Prompt Engineering: Getting Better Outputs from LLMs

A large language model is the world’s most eager intern: dazzlingly well-read, weirdly literal, and prone to inventing answers rather than admitting it doesn’t know. Hand that intern a vague request and you’ll get vague work. Hand it a precise brief and it’ll astonish you. That gap between vague and precise is prompt engineering, and despite a few years of people declaring it dead, it remains the cheapest, fastest lever you have for better AI output.

Here’s the practical toolkit, current as of 2026.

Be specific, and give context

The single biggest upgrade is also the least glamorous: say what you actually want. “Write about dogs” is a coin flip. “Write a 120-word, upbeat product blurb for a chew toy aimed at first-time puppy owners, no exclamation marks” is a spec. Tell the model the audience, the format, the length, the tone, and any constraints. Models can’t read your mind; they can only read your prompt.

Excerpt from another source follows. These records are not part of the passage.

(* ===== verification/JsonWriter.v ===== *)
(** * The bounded JSON writer (src/src/remote/bounded_json_writer.cpp)

    Both remote interfaces print their responses with it into fixed buffers.
    The buffer is a value, written with the code's [memcpy]s; a C string is the
    bytes before its NUL.  The theorems say that the buffer holds exactly the
    concatenation of what was written, or the writer is invalid because that
    does not fit, and that the strings it prints are JSON strings which the
    parser of [Json] reads back. *)
From S2P Require Import Prelude Json.
From Stdlib Require Import Ascii.
Local Open Scope Z_scope.

Definition kHex : bytes := str "0123456789abcdef".

Definition kCp850Unicode : list Z := [
  0x00c7; 0x00fc; 0x00e9; 0x00e2; 0x00e4; 0x00e0; 0x00e5; 0x00e7;
  0x00ea; 0x00eb; 0x00e8; 0x00ef; 0x00ee; 0x00ec; 0x00c4; 0x00c5;
  0x00c9; 0x00e6; 0x00c6; 0x00f4; 0x00f6; 0x00f2; 0x00fb; 0x00f9;
  0x00ff; 0x00d6; 0x00dc; 0x00f8; 0x00a3; 0x00d8; 0x00d7; 0x0192;
  0x00e1; 0x00ed; 0x00f3; 0x00fa; 0x00f1; 0x00d1; 0x00aa; 0x00ba;
  0x00bf; 0x00ae; 0x00ac; 0x00bd; 0x00bc; 0x00a1; 0x00ab; 0x00bb;
  0x2591; 0x2592; 0x2593; 0x2502; 0x2524; 0x00c1; 0x00c2; 0x00c0;
  0x00a9; 0x2563; 0x2551; 0x2557; 0x255d; 0x00a2; 0x00a5; 0x2510;
  0x2514; 0x2534; 0x252c; 0x251c; 0x2500; 0x253c; 0x00e3; 0x00c3;
  0x255a; 0x2554; 0x2569; 0x2566; 0x2560; 0x2550; 0x256c; 0x00a4;
  0x00f0; 0x00d0; 0x00ca; 0x00cb; 0x00c8; 0x0131; 0x00cd; 0x00ce;
  0x00cf; 0x2518; 0x250c; 0x2588; 0x2584; 0x00a6; 0x00cc; 0x2580;
  0x00d3; 0x00df; 0x00d4; 0x00d2; 0x00f5; 0x00d5; 0x00b5; 0x00fe;
  0x00de; 0x00da; 0x00db; 0x00d9; 0x00fd; 0x00dd; 0x00af; 0x00b4;
  0x00ad; 0x00b1; 0x2017; 0x00be; 0x00b6; 0x00a7; 0x00f7; 0x00b8;
  0x00b0; 0x00a8; 0x00b7; 0x00b9; 0x00b3; 0x00b2; 0x25a0; 0x00a0 ].

Record BoundedJsonWriter := mkWriter { output_ : bytes; capacity_ : Z; size_ : Z; valid_ : bool }.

One quietly important detail from recent research: frame positively. “Only use the data provided” consistently beats “don’t make things up.” Negations are slippery for models the same way “don’t think of a pink elephant” is slippery for you.

Assign a role (when it helps)

System or role prompts set perspective: “You are a meticulous copy editor who flags passive voice.” This genuinely helps for open-ended, creative, or stylistic tasks. But don’t cargo-cult it. For factual Q&A and classification, slapping “You are a world-class expert” on the front does roughly nothing. Use roles where perspective matters, skip them where it doesn’t.

Show, don’t just tell: few-shot examples

If describing what you want is hard, demonstrate it. A handful of examples teaches the model the pattern far more reliably than another paragraph of instructions.

Classify the sentiment as positive, negative, or neutral.

Review: "Arrived late and the box was crushed."
Sentiment: negative

Review: "Does exactly what it says."
Sentiment: neutral

Review: "Honestly the best purchase I've made all year."
Sentiment: positive

Review: "It's fine, I guess, for the price."
Sentiment:

Three to five diverse examples is the sweet spot. Don’t agonise over crafting the perfect example; instead cover the variety of inputs you’ll actually see, including the awkward edge cases.

Let it think: chain-of-thought

For multi-step reasoning, “think step by step before answering” still earns its keep — measurable double-digit accuracy gains on hard benchmarks. Models often get answers wrong not from ignorance but from skipping working, the way a rushed student fumbles arithmetic they actually know.

The 2026 caveat: don’t do this for reasoning models (the o-series, Claude’s extended thinking, Gemini’s thinking modes). They already reason internally, and bolting “think step by step” on top is like telling someone mid-thought to please start thinking. Reserve explicit chain-of-thought for standard, fast models.

Demand structured output

If a program is going to consume the answer, ask for a fixed shape — JSON, a table, a bulleted list — and say so explicitly. Most major APIs now offer a structured-output or JSON mode that guarantees parseable results, which beats hoping the model remembers to close its brackets. A useful combo: let the model reason freely, then require the final answer in a strict format. Discipline plus reviewability.

Decompose big asks

“Analyse this contract, summarise the risks, and draft a response” is three jobs wearing a trenchcoat. Split it. Run each step as its own prompt, feeding the output of one into the next. Smaller, focused tasks are more accurate and far easier to debug when something goes sideways — and you’ll know exactly which link in the chain broke.

Iterate like an engineer

Your first prompt is a draft, not a verdict. Change one thing, run it on a few real inputs, and compare. Treat prompts like code: version them, keep a handful of test cases, and don’t “fix” something on a single lucky run. The people who get reliably great output aren’t prompt whisperers — they just iterate more than everyone else.

Common failure modes

Too vague — the model fills the gaps with its own guesses.
Negative framing — say what to do, not what to avoid.
Over-engineering — skip Tree-of-Thought and other heavy methods unless a high-stakes task truly justifies the compute.
Cargo-culting — applying every trick everywhere instead of the one the task needs.
No evaluation — if you can’t tell good output from bad, you can’t improve it.

The takeaway checklist

Before you hit send, run through this:

Specific? Audience, format, length, tone, constraints all stated.
Context supplied? The model has the facts it needs.
Positive framing? Told it what to do, not just what to avoid.
Examples? Few-shot if the pattern is hard to describe.
Reasoning? “Step by step” for standard models; nothing extra for reasoning ones.
Output shape? A defined format if code consumes it.
Decomposed? One job per prompt.
Tested? Tried on real inputs, ready to iterate.

Tick those and you’ve moved from hoping the intern guesses right to handing them a brief they can’t misread. That’s the whole game.